Exercise details:
Using the records below, transcribe word for word the stretch from the line that contains "(** [df.sample(frac, random_state=42)]" through the line that contains "rewrite attempt_S. destruct", both end lines included, and nothing else.

==== Material for the task

(** * The Jax/Haiku/Dask sine-regression notebook

    A shallow embedding of
    [machine-learning/jax-haiku-dask-dataframe-distributed-example.ipynb].

    The notebook is a linear script of cells.  Its own code is embedded
    definition by definition, under the names the notebook uses.  The library
    calls it makes are embedded as follows.

    - Floating-point arrays are idealised to real numbers ([R]); a
      two-dimensional array is the list of its rows.
    - [hk.Linear], [jax.nn.relu], [jnp.average], [optix.adam],
      [optix.apply_updates], [np.linspace], [dd.from_pandas] and
      [StandardScaler] are written out from the behaviour of the libraries.
    - What the libraries compute and the notebook cannot see is an operation
      of the class [Libraries]: automatic differentiation ([jax.grad]) and the
      pseudo-random samplers, and nothing else.  The rows drawn by
      [DataFrame.sample], the worker to which the scheduler gives a task and
      the order in which the scheduler completes futures are inputs of the
      model.
    - Exceptions raised on ill-shaped arrays are outside the model: the
      operations are total, and agree with the libraries on the shapes that
      the notebook builds. *)

From Stdlib Require Import List Arith Lia ZArith QArith Qround Bool Permutation.
From Stdlib Require Import Reals Lra.
Import ListNotations.

Local Open Scope R_scope.

(** ** Arrays *)

Definition vector := list R.
Definition matrix := list (list R).

Definition Rsum (v : vector) : R := fold_right Rplus 0 v.

(** [ndarray.flatten()] of a two-dimensional array, row-major. *)
Definition flatten (m : matrix) : vector := concat m.

(** [x.shape[-1]] of a two-dimensional array. *)
Definition ncols (m : matrix) : nat := length (hd [] m).

(** The array of shape [(r, c)] whose entry [(i, j)] is [f i j]. *)
Definition tabulate (r c : nat) (f : nat -> nat -> R) : matrix :=
  map (fun i => map (fun j => f i j) (seq 0 c)) (seq 0 r).

(** Elementwise binary operation on two arrays of the same shape. *)
Definition map2 {A B C : Type} (f : A -> B -> C) (u : list A) (v : list B) : list C :=
  map (fun p => f (fst p) (snd p)) (combine u v).

Definition mat_map (f : R -> R) (m : matrix) : matrix := map (map f) m.
Definition mat_map2 (f : R -> R -> R) (m n : matrix) : matrix := map2 (map2 f) m n.

(** ** The example data (cell "create the example data") *)

(** [np.linspace(start, stop, num)] with the default [endpoint=True]:
    [arange(0, num) * step + start] with [step = (stop - start) / (num - 1)],
    and the last entry overwritten by [stop] when [num > 1]. *)
Fixpoint set_last (v : vector) (a : R) : vector :=
  match v with
  | [] => []
  | [_] => [a]
  | b :: v' => b :: set_last v' a
  end.

Definition np_linspace (start stop : R) (num : nat) : vector :=
  let div := (num - 1)%nat in
  let step := (stop - start) / INR div in
  let y := map (fun i => INR i * step + start) (seq 0 num) in
  if (1 <? num)%nat then set_last y stop else y.

(** A row of the pandas dataframe: its index label and the columns ["x"], ["y"]. *)
Record Row := mkRow { idx : nat; x_col : R; y_col : R }.

Definition DataFrame := list Row.

(** [pd.DataFrame({"x": xs, "y": ys})]: the columns side by side under a
    [RangeIndex]. *)
Definition pd_DataFrame (xs ys : vector) : DataFrame :=
  map (fun p => mkRow (fst p) (fst (snd p)) (snd (snd p)))
      (combine (seq 0 (length xs)) (combine xs ys)).

Definition num_points : nat := 50.
Definition x : vector := np_linspace 0 (2 * PI) num_points.
Definition y : vector := map sin x.
(** [x.flatten()] of the one-dimensional [x] is [x] again: the flattening
    of the array whose only row is [x]. *)
Definition df_all : DataFrame := pd_DataFrame (flatten [x]) (flatten [y]).

(** ** The train/validation split *)

(** Python's [round] on a rational: to the nearest integer, ties to even. *)
Definition py_round (q : Q) : Z :=
  let f := Qfloor q in
  let r := (q - inject_Z f)%Q in
  match (r ?= 1 # 2)%Q with
  | Lt => f
  | Gt => (f + 1)%Z
  | Eq => if Z.even f then f else (f + 1)%Z
  end.

Definition train_frac : Q := 8 # 10.

(** The number of rows [DataFrame.sample(frac=...)] draws:
    [round(frac * len(df))]. *)
Definition sample_size (frac : Q) (df : DataFrame) : nat :=
  Z.to_nat (py_round (frac * inject_Z (Z.of_nat (length df)))%Q).

(** [DataFrame.take(locs)]: the rows at the given positions, in that order. *)
Definition df_take (locs : list nat) (df : DataFrame) : DataFrame :=
  flat_map (fun i => match nth_error df i with Some r => [r] | None => [] end) locs.

(** [df.sample(frac, random_state=42)] takes the rows at the positions [locs]
    drawn without replacement by the seeded generator.  The draw is an input
    of the model; [valid_draw] says what pandas guarantees of it. *)
Definition valid_draw (frac : Q) (df : DataFrame) (locs : list nat) : Prop :=
  NoDup locs /\ Forall (fun i => (i < length df)%nat) locs /\
  length locs = sample_size frac df.
Lemma attempt_no_foreground (left : nat) :
  forall i,
    ~ In EvGetForegroundObject (calls (attempt getStatusBarText i left)).
Proof.
  induction left as [|left IH]; intros i; [intros []|].
  rewrite attempt_S. destruct (blank (getStatusBarText i)).
  - simpl. intros H. apply in_app_or in H as [H|H]; [|now apply IH in H].
    destruct (getStatusBarText i); simpl in H;
      repeat (destruct H as [H|H]; [discriminate|]); exact H.
  - simpl. intros [H|[]]. discriminate.
Qed.






End Reports.

Lemma report_status_fallback_spec_witness :
  truthy (result (_get_status_text_api (always Raises))) = false
  /\ spoken (calls (script_reportDuxburyStatus Re.search status_tree
                      (Val (Some 0)) (always Raises) Raises))
     = ["Page 5, Line 12, Column 3"]
  /\ spoken (calls (script_reportDuxburyStatus Re.search status_tree
                      (Val None) (always Raises) Raises))
     = ["Status bar not available."].
Proof.
  split; [reflexivity|]. split.
  - rewrite (report_status_fallback_spec Re.search status_tree (Val (Some 0))
               (always Raises)) by reflexivity.
    vm_compute. reflexivity.
  - rewrite (report_status_fallback_spec Re.search status_tree (Val None)
               (always Raises)) by reflexivity.
    vm_compute. reflexivity.
Defined.


(* ===================================================================== *)
(** * Further properties of the code                                      *)
(* ===================================================================== *)

(** ** Whitespace normalization *)













Lemma lstrip_empty (s : string) :
  Text.is_empty (Text.lstrip s) = Text.all_chars Text.isspace s.
Proof.
  induction s as [|c r IH]; [reflexivity|].
  simpl. destruct (Text.isspace c); [exact IH|reflexivity].
Qed.

Lemma lstrip_all_space (s : string) :
  Text.all_chars Text.isspace (Text.lstrip s) = Text.all_chars Text.isspace s.
Proof.
  induction s as [|c r IH]; [reflexivity|].
  simpl. destruct (Text.isspace c) eqn:Ec; [exact IH|]. simpl. now rewrite Ec.
Qed.

Lemma rstrip_empty (s : string) :
  Text.is_empty (Text.rstrip s) = Text.all_chars Text.isspace s.
Proof.
  induction s as [|c r IH]; [reflexivity|].
  simpl. rewrite <- IH.
  destruct (Text.isspace c && Text.is_empty (Text.rstrip r)) eqn:E;
    [reflexivity|]. reflexivity.
Qed.

Lemma collapse_all_space (s : string) :
  Text.all_chars Text.isspace (Text.collapse_ws s)
  = Text.all_chars Text.isspace s.
Proof.
  induction s as [|c r IH]; [reflexivity|].
  simpl. destruct (Text.isspace c) eqn:Ec; [|simpl; now rewrite Ec, IH].
  destruct r as [|d r']; [reflexivity|].
  destruct (Text.isspace d) eqn:Ed.
  - rewrite IH. simpl. now rewrite Ed.
  - change (Text.all_chars Text.isspace
              (String " " (Text.collapse_ws (String d r')))
            = Text.all_chars Text.isspace (String d r')).
    remember (Text.collapse_ws (String d r')) as cw eqn:Ecw in *.
    simpl. rewrite IH. simpl. now rewrite Ed.
Qed.

Lemma strip_empty (s : string) :
  Text.is_empty (Text.strip s) = Text.all_chars Text.isspace s.
Proof. unfold Text.strip. now rewrite rstrip_empty, lstrip_all_space. Qed.

Lemma normalize_empty (s : string) :
  Text.is_empty (Text.normalize s) = Text.all_chars Text.isspace s.
Proof. unfold Text.normalize. now rewrite strip_empty, collapse_all_space. Qed.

========

Reply:
(** [df.sample(frac, random_state=42)] takes the rows at the positions [locs]
    drawn without replacement by the seeded generator.  The draw is an input
    of the model; [valid_draw] says what pandas guarantees of it. *)
Definition valid_draw (frac : Q) (df : DataFrame) (locs : list nat) : Prop :=
  NoDup locs /\ Forall (fun i => (i < length df)%nat) locs /\
  length locs = sample_size frac df.
Lemma attempt_no_foreground (left : nat) :
  forall i,
    ~ In EvGetForegroundObject (calls (attempt getStatusBarText i left)).
Proof.
  induction left as [|left IH]; intros i; [intros []|].
  rewrite attempt_S. destruct (blank (getStatusBarText i)).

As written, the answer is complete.